Prompt:
Go through the records below and return each line that has "they" in it.

__________

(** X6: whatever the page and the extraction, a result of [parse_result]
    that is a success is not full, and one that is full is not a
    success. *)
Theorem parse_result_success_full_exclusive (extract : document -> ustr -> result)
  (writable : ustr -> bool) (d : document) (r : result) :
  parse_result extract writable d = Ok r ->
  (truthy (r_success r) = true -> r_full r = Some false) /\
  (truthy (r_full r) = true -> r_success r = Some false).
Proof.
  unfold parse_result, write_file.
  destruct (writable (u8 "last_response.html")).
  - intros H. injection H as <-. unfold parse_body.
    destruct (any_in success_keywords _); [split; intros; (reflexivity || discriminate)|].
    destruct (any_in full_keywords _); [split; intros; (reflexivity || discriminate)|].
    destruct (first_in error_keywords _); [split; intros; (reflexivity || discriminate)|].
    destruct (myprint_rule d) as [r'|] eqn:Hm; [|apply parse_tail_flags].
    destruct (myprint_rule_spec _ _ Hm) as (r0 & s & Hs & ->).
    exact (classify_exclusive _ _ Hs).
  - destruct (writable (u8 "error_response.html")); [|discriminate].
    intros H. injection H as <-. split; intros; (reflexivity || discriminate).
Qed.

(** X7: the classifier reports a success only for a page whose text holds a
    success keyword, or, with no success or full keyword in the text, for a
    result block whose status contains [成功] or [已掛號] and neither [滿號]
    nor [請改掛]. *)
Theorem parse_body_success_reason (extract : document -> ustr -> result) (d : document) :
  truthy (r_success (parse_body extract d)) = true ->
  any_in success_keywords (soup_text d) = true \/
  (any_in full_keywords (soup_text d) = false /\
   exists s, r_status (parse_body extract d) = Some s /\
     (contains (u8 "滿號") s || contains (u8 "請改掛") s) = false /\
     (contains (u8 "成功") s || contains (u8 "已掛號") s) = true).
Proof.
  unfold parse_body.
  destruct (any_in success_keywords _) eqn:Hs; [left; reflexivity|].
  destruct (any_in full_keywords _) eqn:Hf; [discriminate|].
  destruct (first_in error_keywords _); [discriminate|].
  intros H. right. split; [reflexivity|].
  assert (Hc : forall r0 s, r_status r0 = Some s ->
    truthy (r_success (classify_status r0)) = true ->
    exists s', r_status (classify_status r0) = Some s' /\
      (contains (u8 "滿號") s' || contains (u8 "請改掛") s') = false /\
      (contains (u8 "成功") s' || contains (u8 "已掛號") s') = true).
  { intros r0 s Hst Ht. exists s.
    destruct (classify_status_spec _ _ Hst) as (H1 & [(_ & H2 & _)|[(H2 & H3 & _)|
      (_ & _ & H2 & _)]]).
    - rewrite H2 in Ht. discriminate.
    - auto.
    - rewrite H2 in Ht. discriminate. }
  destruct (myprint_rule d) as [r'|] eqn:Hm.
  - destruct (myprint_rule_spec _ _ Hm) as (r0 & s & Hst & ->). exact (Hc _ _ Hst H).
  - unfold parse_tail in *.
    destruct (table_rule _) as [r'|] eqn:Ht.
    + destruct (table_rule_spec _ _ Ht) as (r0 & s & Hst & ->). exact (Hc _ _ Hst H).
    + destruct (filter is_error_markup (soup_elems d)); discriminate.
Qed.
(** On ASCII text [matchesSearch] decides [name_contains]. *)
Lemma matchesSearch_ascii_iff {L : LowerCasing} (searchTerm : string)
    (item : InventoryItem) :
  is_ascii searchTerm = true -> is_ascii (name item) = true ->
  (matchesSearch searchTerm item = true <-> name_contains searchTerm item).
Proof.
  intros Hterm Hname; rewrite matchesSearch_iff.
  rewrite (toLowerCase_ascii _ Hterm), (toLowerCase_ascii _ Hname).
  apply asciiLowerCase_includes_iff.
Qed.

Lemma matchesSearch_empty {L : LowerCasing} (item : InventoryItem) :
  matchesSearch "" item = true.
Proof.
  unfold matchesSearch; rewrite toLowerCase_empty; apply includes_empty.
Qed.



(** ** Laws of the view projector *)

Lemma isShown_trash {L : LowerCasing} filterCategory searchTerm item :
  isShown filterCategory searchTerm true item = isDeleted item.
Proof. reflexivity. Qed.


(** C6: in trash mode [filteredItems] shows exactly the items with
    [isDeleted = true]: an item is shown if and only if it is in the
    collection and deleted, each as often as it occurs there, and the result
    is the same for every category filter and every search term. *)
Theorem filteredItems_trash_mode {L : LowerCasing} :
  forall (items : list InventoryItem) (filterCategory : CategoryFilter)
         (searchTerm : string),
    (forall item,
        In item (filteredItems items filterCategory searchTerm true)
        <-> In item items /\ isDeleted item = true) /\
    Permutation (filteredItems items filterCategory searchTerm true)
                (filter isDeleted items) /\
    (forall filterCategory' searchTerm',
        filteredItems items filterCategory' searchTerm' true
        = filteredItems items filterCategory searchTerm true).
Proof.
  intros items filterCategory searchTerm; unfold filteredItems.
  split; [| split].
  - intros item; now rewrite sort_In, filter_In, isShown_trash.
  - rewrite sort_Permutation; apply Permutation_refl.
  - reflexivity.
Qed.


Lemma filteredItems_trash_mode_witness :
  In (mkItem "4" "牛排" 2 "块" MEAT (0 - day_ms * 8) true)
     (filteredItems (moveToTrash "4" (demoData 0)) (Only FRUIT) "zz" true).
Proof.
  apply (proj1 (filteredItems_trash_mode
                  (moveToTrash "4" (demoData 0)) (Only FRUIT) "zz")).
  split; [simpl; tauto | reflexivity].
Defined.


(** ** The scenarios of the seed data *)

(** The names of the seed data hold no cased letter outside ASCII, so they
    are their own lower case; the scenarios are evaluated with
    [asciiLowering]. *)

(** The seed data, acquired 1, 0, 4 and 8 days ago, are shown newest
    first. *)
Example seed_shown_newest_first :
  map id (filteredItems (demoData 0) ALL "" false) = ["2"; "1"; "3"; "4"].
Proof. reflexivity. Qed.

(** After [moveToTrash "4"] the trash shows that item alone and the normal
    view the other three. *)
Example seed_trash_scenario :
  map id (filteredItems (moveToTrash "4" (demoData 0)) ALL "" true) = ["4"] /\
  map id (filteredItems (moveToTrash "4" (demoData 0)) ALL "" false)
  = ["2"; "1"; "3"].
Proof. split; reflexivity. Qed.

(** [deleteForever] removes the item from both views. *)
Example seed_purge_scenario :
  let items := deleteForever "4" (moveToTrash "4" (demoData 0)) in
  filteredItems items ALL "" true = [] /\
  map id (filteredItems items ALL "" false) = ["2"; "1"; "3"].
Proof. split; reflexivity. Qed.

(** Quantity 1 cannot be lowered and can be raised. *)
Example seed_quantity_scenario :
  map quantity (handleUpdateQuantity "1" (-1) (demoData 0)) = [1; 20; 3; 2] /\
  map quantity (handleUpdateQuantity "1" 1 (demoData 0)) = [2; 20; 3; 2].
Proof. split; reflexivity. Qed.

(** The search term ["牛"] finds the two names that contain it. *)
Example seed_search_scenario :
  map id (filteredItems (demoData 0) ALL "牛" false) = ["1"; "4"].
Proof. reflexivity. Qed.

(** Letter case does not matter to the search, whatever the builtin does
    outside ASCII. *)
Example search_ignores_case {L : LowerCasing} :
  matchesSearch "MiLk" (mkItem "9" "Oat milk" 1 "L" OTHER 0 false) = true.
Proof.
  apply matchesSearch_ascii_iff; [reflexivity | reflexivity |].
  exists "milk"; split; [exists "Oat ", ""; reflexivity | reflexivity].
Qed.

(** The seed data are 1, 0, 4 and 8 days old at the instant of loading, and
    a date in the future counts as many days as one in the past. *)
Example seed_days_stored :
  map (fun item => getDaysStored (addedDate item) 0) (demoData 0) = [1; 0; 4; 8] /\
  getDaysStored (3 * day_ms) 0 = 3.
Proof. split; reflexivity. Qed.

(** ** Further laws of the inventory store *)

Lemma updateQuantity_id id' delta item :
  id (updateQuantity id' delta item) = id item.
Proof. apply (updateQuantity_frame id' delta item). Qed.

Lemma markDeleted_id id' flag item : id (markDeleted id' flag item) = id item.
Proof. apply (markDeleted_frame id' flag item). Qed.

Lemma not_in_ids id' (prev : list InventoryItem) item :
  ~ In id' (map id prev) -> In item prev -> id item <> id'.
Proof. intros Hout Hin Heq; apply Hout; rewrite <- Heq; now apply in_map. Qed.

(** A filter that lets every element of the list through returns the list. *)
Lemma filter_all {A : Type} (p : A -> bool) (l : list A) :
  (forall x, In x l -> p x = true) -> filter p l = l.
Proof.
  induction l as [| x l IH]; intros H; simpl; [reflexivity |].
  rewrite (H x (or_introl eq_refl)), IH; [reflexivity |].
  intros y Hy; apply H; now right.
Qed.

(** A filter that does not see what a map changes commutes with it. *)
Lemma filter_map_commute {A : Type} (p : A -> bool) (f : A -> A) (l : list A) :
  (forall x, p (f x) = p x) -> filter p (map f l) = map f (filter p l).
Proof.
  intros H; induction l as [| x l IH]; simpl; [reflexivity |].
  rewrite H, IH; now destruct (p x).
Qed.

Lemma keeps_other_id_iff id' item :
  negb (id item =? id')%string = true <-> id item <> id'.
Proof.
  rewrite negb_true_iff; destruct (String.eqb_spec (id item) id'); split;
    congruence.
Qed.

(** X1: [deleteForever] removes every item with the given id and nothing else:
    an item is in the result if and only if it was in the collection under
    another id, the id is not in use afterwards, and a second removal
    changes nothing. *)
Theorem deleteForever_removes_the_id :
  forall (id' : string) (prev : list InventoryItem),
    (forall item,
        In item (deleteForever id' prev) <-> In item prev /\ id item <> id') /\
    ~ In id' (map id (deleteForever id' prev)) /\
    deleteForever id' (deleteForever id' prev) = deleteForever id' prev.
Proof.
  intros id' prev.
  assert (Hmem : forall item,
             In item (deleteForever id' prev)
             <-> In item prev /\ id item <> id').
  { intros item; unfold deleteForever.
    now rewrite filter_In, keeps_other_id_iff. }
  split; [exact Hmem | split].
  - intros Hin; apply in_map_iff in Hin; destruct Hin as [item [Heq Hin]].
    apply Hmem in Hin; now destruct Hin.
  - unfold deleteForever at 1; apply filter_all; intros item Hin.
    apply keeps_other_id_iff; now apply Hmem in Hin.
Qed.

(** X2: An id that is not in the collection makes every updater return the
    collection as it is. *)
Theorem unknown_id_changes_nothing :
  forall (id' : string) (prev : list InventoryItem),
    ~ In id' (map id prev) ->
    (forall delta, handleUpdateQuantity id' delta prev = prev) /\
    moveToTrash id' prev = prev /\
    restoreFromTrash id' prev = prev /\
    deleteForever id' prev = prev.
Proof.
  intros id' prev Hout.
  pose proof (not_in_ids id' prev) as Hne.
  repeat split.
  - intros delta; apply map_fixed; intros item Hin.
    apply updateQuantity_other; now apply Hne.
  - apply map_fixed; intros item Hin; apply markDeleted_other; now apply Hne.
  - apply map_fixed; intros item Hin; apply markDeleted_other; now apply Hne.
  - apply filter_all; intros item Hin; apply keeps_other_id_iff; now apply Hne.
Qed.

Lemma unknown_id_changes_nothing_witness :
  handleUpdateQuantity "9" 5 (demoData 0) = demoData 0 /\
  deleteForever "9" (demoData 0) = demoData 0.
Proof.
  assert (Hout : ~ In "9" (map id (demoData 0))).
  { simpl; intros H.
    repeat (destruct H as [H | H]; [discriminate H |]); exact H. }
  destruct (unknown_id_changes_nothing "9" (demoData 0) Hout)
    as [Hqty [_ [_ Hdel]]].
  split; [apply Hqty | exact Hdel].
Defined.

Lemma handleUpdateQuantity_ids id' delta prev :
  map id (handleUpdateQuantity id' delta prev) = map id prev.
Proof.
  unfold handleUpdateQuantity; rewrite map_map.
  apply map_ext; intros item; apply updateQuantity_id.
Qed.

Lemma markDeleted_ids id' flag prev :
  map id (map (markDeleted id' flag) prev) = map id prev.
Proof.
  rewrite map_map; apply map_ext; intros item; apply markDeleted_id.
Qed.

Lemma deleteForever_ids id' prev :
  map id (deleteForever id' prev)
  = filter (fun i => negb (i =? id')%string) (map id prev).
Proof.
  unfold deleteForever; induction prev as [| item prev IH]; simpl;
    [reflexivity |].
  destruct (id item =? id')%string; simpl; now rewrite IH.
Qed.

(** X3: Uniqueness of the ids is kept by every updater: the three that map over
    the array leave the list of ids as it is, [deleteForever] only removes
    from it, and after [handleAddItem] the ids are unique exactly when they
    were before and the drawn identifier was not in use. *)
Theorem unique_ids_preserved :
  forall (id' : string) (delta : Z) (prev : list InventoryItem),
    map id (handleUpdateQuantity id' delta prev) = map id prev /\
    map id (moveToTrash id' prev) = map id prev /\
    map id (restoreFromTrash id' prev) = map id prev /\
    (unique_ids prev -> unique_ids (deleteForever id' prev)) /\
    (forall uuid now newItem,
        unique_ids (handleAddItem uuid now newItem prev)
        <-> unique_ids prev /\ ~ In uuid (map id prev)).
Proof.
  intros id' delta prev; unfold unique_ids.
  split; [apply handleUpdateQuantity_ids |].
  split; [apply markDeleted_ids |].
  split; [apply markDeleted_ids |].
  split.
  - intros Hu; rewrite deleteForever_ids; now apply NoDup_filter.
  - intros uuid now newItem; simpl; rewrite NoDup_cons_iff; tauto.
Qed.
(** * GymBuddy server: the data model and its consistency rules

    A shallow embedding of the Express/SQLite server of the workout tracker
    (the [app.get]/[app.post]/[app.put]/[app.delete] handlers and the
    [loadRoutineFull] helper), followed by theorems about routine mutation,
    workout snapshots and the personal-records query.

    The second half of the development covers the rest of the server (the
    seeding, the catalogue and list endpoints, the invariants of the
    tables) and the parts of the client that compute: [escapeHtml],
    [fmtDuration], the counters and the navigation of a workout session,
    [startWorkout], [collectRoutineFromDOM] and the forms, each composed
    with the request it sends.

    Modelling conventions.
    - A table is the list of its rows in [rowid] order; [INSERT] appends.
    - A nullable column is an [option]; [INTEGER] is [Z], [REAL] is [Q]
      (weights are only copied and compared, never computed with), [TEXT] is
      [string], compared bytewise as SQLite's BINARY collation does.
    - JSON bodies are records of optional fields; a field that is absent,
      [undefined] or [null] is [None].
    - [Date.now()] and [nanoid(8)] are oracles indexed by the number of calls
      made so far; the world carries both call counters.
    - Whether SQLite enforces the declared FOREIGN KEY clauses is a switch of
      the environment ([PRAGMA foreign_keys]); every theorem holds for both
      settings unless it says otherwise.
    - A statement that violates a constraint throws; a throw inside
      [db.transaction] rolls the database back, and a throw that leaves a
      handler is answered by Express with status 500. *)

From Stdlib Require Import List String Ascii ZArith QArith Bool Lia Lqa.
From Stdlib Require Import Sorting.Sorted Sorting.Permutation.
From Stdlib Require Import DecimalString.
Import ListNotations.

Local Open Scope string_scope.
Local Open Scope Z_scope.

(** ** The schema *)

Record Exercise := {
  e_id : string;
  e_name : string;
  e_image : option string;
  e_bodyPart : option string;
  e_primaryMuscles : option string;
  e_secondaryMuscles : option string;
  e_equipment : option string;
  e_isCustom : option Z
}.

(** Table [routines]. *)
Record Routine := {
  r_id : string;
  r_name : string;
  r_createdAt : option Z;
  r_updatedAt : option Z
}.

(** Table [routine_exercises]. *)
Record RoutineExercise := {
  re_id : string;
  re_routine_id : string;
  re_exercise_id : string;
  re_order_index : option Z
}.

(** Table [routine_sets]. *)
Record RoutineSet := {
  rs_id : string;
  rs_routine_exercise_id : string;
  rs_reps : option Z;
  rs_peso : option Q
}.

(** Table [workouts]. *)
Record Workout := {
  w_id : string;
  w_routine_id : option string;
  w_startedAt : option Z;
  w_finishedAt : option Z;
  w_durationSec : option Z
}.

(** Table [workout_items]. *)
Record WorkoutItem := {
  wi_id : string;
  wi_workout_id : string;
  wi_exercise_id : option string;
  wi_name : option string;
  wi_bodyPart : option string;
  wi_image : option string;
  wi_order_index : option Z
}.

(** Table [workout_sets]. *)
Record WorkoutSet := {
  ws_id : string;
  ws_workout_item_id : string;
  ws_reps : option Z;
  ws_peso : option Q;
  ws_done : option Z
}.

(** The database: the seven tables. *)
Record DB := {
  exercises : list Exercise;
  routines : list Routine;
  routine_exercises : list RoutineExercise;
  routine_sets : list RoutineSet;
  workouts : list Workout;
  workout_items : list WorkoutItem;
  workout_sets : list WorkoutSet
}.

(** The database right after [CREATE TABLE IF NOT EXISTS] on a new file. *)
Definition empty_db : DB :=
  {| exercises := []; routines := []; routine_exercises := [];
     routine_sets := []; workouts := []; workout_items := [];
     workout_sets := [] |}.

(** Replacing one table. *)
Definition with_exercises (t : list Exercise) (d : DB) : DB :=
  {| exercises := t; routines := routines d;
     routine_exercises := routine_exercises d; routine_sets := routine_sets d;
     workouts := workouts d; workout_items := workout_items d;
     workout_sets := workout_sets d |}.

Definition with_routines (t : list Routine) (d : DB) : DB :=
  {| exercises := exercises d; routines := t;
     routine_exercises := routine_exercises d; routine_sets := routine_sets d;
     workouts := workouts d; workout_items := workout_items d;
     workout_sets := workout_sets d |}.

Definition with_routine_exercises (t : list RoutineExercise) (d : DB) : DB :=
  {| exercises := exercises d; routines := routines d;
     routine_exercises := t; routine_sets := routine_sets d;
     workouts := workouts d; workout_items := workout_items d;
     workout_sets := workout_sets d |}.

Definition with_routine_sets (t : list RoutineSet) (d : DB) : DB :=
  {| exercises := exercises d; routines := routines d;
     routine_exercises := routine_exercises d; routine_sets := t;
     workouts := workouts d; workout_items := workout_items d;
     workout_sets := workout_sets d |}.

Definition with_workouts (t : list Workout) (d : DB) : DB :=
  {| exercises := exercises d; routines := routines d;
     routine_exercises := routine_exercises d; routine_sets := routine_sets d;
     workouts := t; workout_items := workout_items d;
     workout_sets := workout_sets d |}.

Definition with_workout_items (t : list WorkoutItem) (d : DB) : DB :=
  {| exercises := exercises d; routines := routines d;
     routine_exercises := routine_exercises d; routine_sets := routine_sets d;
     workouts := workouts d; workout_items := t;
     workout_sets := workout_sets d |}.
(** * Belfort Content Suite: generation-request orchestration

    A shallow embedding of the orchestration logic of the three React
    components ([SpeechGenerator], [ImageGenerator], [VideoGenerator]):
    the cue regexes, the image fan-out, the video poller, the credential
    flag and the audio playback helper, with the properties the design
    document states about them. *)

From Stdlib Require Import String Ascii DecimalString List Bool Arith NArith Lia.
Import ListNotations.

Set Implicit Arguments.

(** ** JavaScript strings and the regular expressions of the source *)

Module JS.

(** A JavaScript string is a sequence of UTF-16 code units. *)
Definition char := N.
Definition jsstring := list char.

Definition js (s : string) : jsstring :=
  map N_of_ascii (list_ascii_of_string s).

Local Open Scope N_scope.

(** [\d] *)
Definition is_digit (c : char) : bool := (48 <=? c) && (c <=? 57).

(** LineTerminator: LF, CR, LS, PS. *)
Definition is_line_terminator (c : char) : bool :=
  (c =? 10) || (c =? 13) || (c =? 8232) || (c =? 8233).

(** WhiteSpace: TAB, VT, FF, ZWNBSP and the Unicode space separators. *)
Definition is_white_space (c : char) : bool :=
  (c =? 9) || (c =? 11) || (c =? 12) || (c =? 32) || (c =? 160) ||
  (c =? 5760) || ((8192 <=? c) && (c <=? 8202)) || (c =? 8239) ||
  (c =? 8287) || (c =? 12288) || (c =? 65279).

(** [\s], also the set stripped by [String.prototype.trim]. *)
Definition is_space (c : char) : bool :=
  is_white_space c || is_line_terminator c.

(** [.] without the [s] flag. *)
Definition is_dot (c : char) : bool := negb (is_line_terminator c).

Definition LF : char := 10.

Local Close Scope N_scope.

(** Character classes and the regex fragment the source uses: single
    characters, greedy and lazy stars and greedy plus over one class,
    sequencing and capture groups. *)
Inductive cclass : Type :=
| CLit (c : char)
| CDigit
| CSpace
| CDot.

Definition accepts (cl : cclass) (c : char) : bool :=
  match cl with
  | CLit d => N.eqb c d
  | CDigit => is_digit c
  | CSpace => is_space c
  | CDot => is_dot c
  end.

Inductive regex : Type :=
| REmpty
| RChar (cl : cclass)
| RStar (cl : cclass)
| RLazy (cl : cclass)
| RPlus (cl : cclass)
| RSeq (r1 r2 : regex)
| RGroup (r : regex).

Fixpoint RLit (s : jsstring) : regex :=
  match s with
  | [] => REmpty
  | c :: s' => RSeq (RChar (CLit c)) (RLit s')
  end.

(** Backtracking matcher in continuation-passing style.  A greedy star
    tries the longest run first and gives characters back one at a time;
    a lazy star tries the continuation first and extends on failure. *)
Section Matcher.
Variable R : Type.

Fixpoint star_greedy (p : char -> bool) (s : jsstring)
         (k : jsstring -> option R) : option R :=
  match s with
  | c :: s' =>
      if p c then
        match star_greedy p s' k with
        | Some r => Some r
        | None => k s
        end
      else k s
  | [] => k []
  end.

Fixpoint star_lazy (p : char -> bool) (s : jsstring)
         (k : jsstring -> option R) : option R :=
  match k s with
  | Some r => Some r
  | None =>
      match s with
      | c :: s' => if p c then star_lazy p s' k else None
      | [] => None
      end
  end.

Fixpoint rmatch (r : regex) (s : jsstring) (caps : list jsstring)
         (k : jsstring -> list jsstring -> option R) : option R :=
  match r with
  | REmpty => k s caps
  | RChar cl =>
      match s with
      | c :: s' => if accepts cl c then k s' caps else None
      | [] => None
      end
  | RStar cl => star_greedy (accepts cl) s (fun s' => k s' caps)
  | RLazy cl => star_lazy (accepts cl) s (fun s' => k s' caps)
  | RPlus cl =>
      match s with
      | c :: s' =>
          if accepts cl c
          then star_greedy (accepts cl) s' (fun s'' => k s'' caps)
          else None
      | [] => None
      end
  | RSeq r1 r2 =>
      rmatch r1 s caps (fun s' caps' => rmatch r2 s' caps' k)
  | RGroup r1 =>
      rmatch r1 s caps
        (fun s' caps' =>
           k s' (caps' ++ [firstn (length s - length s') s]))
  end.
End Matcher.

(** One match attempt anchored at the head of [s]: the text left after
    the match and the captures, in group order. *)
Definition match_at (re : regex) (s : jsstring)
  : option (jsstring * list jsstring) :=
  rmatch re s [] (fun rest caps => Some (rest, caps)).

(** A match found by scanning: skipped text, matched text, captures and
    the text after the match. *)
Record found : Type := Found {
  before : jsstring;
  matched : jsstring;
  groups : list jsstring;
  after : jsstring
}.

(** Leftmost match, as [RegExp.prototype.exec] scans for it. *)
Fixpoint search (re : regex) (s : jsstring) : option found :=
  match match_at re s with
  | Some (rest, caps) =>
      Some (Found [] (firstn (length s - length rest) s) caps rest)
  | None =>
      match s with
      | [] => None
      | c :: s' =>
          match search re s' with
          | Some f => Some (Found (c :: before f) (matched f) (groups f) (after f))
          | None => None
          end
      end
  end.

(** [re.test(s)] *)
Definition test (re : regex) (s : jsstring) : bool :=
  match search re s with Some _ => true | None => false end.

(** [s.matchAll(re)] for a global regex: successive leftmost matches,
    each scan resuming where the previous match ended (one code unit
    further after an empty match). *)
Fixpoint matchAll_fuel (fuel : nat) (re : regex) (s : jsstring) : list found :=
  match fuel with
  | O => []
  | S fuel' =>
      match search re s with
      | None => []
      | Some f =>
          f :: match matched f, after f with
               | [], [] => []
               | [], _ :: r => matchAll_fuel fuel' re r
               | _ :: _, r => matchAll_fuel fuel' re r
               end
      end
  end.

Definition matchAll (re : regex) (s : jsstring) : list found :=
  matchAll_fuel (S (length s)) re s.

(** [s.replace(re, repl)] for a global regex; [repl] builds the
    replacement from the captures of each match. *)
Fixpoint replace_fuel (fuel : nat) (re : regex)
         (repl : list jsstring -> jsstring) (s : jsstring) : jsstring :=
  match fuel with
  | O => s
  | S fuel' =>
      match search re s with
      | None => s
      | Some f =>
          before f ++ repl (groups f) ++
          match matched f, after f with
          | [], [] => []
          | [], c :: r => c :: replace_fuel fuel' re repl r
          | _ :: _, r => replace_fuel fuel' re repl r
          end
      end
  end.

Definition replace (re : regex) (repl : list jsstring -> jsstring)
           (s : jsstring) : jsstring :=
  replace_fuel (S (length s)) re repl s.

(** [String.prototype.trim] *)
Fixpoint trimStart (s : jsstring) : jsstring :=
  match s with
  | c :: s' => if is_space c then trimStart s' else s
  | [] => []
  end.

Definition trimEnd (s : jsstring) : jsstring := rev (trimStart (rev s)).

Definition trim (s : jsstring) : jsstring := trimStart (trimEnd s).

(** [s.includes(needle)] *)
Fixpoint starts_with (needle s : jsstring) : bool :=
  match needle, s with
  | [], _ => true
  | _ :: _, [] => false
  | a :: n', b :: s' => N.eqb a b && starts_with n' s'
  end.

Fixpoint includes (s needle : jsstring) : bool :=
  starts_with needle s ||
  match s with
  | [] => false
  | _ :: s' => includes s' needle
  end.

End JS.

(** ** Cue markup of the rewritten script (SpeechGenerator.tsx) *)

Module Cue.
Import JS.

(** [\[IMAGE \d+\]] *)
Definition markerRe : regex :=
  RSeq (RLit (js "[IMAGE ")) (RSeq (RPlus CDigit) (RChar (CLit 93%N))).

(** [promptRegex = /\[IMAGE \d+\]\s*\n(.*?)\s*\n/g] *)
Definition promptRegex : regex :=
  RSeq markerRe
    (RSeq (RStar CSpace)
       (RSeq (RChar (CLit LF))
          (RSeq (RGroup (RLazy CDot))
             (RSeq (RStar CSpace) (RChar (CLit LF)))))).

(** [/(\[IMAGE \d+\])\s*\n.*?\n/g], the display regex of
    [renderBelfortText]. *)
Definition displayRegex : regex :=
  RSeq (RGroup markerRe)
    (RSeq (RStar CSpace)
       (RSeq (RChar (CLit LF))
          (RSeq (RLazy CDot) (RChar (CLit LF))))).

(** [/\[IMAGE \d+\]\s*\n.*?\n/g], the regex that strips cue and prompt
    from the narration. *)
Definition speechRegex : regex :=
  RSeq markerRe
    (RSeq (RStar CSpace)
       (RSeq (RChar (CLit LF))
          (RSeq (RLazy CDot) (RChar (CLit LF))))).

__________

Task output:
(** The names of the seed data hold no cased letter outside ASCII, so they
    from it, and after [handleAddItem] the ids are unique exactly when they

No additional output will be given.